New Maryland Gun Liability Insurance Bill Assaults Second Amendment

In the Democratic Party’s latest unconstitutional move in its unrelenting crusade to eradicate Americans’ fundamental rights protected by the Second Amendment, a Maryland House Democrat has introduced a bill that, if passed, would impose a substantial financial barrier on the right to keep and bear arms.

This bill, proposed by Delegate Terri Hill (D), seeks to mandate a minimum of $300,000 in liability insurance for gun owners who wish to carry firearms. At its core, this legislation is not just an infringement on the Second Amendment but also a blatant attack on the less affluent members of society, who will find it financially burdensome to comply with the expensive and exclusionary requirements.

The legislation blatantly disregards recent Supreme Court rulings that emphasize that states like Maryland cannot impose arbitrary restrictions on obtaining a carry permit.

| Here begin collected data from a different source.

(** The publisher and the tool ask the same of a failed job. *)
Lemma failed_job_checks_agree job : Kafka.validate_failed_job job = Ok tt <-> validate_failed_job job = Ok tt.
Proof.
  unfold Kafka.validate_failed_job, validate_failed_job. rewrite !then_Ok, !map_err_Ok, try_for_Ok, !Forall_cons.
  unfold validate_dlq_slice, validate_replay_slice.
  rewrite (validate_text_dlq "scenario_id" "scenario_id"), (validate_text_dlq "run_id" "run_id"),
    (validate_text_dlq "execution_key" "execution_key"), (validate_text_dlq "reason" "reason"), !reject_if_Ok.
  destruct (2 <=? fail_schema_version job); rewrite ?then_Ok, ?(validate_text_dlq "event_id" "event_id"), ?reject_if_Ok;
    naive_solver constructor.
Qed.

Section recognition.
Context `{ReplayJsonLaws} `{Base64}.

(** The tool takes every piece of evidence the publisher lets out. *)
Lemma evidence_checks_agree version field encoded original tr :
  validate_poison_evidence_for_publish version field encoded original tr = Ok tt ->
  validate_poison_evidence field encoded original tr = Ok tt.
Proof.
  unfold validate_poison_evidence_for_publish, validate_poison_evidence. destruct encoded as [encoded|]; [|by rewrite !reject_if_Ok].
  rewrite !then_Ok, !reject_if_Ok, !bind_Ok. intros (Hl & decoded & Hd & Hr). split; [done|].
  apply map_err_Ok in Hd. exists decoded. rewrite map_err_Ok. split; [done|]. rewrite !then_Ok, !reject_if_Ok in *.
  destruct Hr as [Hm Hr]. split; [done|]. destruct original; rewrite !reject_if_Ok in *; [done|].
  apply negb_false_iff, andb_true_iff in Hr as [_ Hr]. by apply negb_true_iff.
Qed.

Lemma poison_checks_agree record : validate_poison record = Ok tt -> validate_poison_record record = Ok tt.
Proof.
  unfold validate_poison, validate_poison_record. rewrite !then_Ok, !map_err_Ok, try_for_Ok, !Forall_cons, !reject_if_Ok, orb_false_iff.
  rewrite (validate_text_dlq "event_id" "event_id"), (validate_text_dlq "source_topic" "source_topic"), (validate_text_dlq "reason" "reason").
  intros (Hv & (He & Ht & Hr & _) & [Hp Ho] & Hid & Hk & Hpl). split_and!; eauto using evidence_checks_agree.
Qed.

(** C30: every dead letter that the publisher lets out is recognized by the replay
    tool for what it is: the text of a failed job decodes to that failed job, with
    its reason as bounded for publication, and the text of a poison record to that
    poison record; neither is refused, and neither is taken for the other. *)
Theorem published_dead_letter_is_recognized :
  (forall job text, 0 <= fail_failed_at_unix_ms job <= u64_max -> serialize_validated_failed_job job = Ok text ->
     decode_replay_record (bytes_of text) = Ok (FailedJob (with_failed_reason job (bounded_dlq_reason (fail_reason job)))))
  /\ (forall record text, 0 <= poi_failed_at_unix_ms record <= u64_max -> serialize_validated_poison record = Ok text ->
     decode_replay_record (bytes_of text) = Ok (Poison (with_poison_reason record (bounded_dlq_reason (poi_reason record))))).
Proof.
  split.
  - intros job text Ht Hs. unfold serialize_validated_failed_job in Hs. set (job' := with_failed_reason _ _) in *.
    apply then_Ok in Hs as [Hv Hj]. apply map_err_Ok in Hj.
    destruct (failed_reads_back job' text Ht Hj) as (object & Hval & Hp & Hread).
    unfold decode_replay_record. rewrite Hval. cbn [map_err mbind result_bind].
    rewrite !(looks_like_fields _ _ _ Hp). cbn -[reject_unknown_fields validate_failed_job].
    rewrite (known_fields_pass object failed_fields _ Hp), Hread. cbn -[validate_failed_job].
    by rewrite (proj1 (failed_job_checks_agree job') Hv).
  - intros record text Ht Hs. unfold serialize_validated_poison in Hs. set (record' := with_poison_reason _ _) in *.
    apply then_Ok in Hs as [Hv Hj]. apply map_err_Ok in Hj.
    destruct (poison_reads_back record' text Ht Hj) as (object & Hval & Hp & Hread).
    unfold decode_replay_record. rewrite Hval. cbn [map_err mbind result_bind].
    rewrite !(looks_like_fields _ _ _ Hp). cbn -[reject_unknown_fields validate_poison_record].
    rewrite (known_fields_pass object poison_fields _ Hp), Hread. cbn -[validate_poison_record].
    by rewrite (poison_checks_agree record' Hv).
Qed.
End recognition.
(** * BookClub: the list view, the date helper and the spreadsheet import

    A shallow embedding of [src/App.jsx]: the date helper [parseDate], the
    store mutations [addBookToFirebase] and [editBook], the spreadsheet import
    [migrateFromGoogleSheet] and the list view [getDisplayBooks].

    Conventions of the embedding.
    - A JavaScript string is a list of character codes, [str]; the
      development covers the ASCII range (case mapping and white space of
      code units above 127 are not modelled).
    - A [Date] object is its time value: [Some t] for [t] milliseconds since
      the epoch, [None] for an invalid date ([NaN]).
    - The host's part of [Date] (the implementation-defined [Date.parse], the
      local time zone, the locale's date format) is a parameter of the
      development, the section variables of [Section Host].
    - Asynchronous functions are run to completion; what they do to the
      outside (dialogs, state setters, store requests) is the list of events
      they emit, in order. *)

From Stdlib Require Import ZArith Ascii String DecimalString List Permutation Sorted Bool Lia.
From stdpp Require Import base list gmap strings infinite sorting.
Import ListNotations.
Local Open Scope Z_scope.

(** ** Strings *)

Abbreviation str := (list ascii).

(** A string literal of the source. *)
Definition lit (s : string) : str := list_ascii_of_string s.

Definition dquote : ascii := "034"%char.
Definition comma : ascii := ","%char.

Definition code (c : ascii) : N := N_of_ascii c.

(** [String.prototype.toLowerCase] and [toUpperCase], on ASCII. *)
Definition lowerChar (c : ascii) : ascii :=
  if ((65 <=? code c) && (code c <=? 90))%N then ascii_of_N (code c + 32) else c.

Definition upperChar (c : ascii) : ascii :=
  if ((97 <=? code c) && (code c <=? 122))%N then ascii_of_N (code c - 32) else c.

Definition toLowerCase (s : str) : str := map lowerChar s.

While Hill defends the bill as a pursuit of “common sense” gun control, sparked by a constituent’s concerns over liability in gun-related incidents, the bill’s implications tell a different story. It’s nothing short of an effort to encumber law-abiding citizens with additional hurdles in exercising their constitutional rights. Gun advocate Frank Duffy rightly points out that the legislation is a blatant obstacle for individuals seeking to obtain their concealed carry permits.

Maryland state Delegate Ryan Nawrocki (R) has raised pertinent questions regarding the bill’s constitutionality. In his view, the legislation places an undue and unconstitutional burden on citizens to exercise their right to own a firearm.

Additionally, the Maryland Insurance Commission’s statement that private insurance claim handling of gun-related incidents is murky at best only adds to the confusion and potential ineffectiveness of this legislation. Most insurance policies in Maryland reportedly do not cover incidents that insurers might deem intentional or criminal, further complicating the landscape for law-abiding gun owners.

Moreover, the bill’s current version excludes members of the military and federal law enforcement officers from this insurance requirement while initially omitting local and state law enforcement officers. This oversight, which Hill acknowledged and pledged to correct, raises questions about the bill’s thoroughness and the lawmakers’ understanding of its broader implications.

The legislation’s exemption for unloaded guns further demonstrates a lack of practical understanding of firearms and their use in self-defense. It’s a concession that undermines the purpose of carrying a weapon for protection. This exemption, along with the bill’s other elements, reflects a fundamental disconnect between the realities of gun ownership and the theoretical framework often employed by legislators pushing for stricter gun control measures.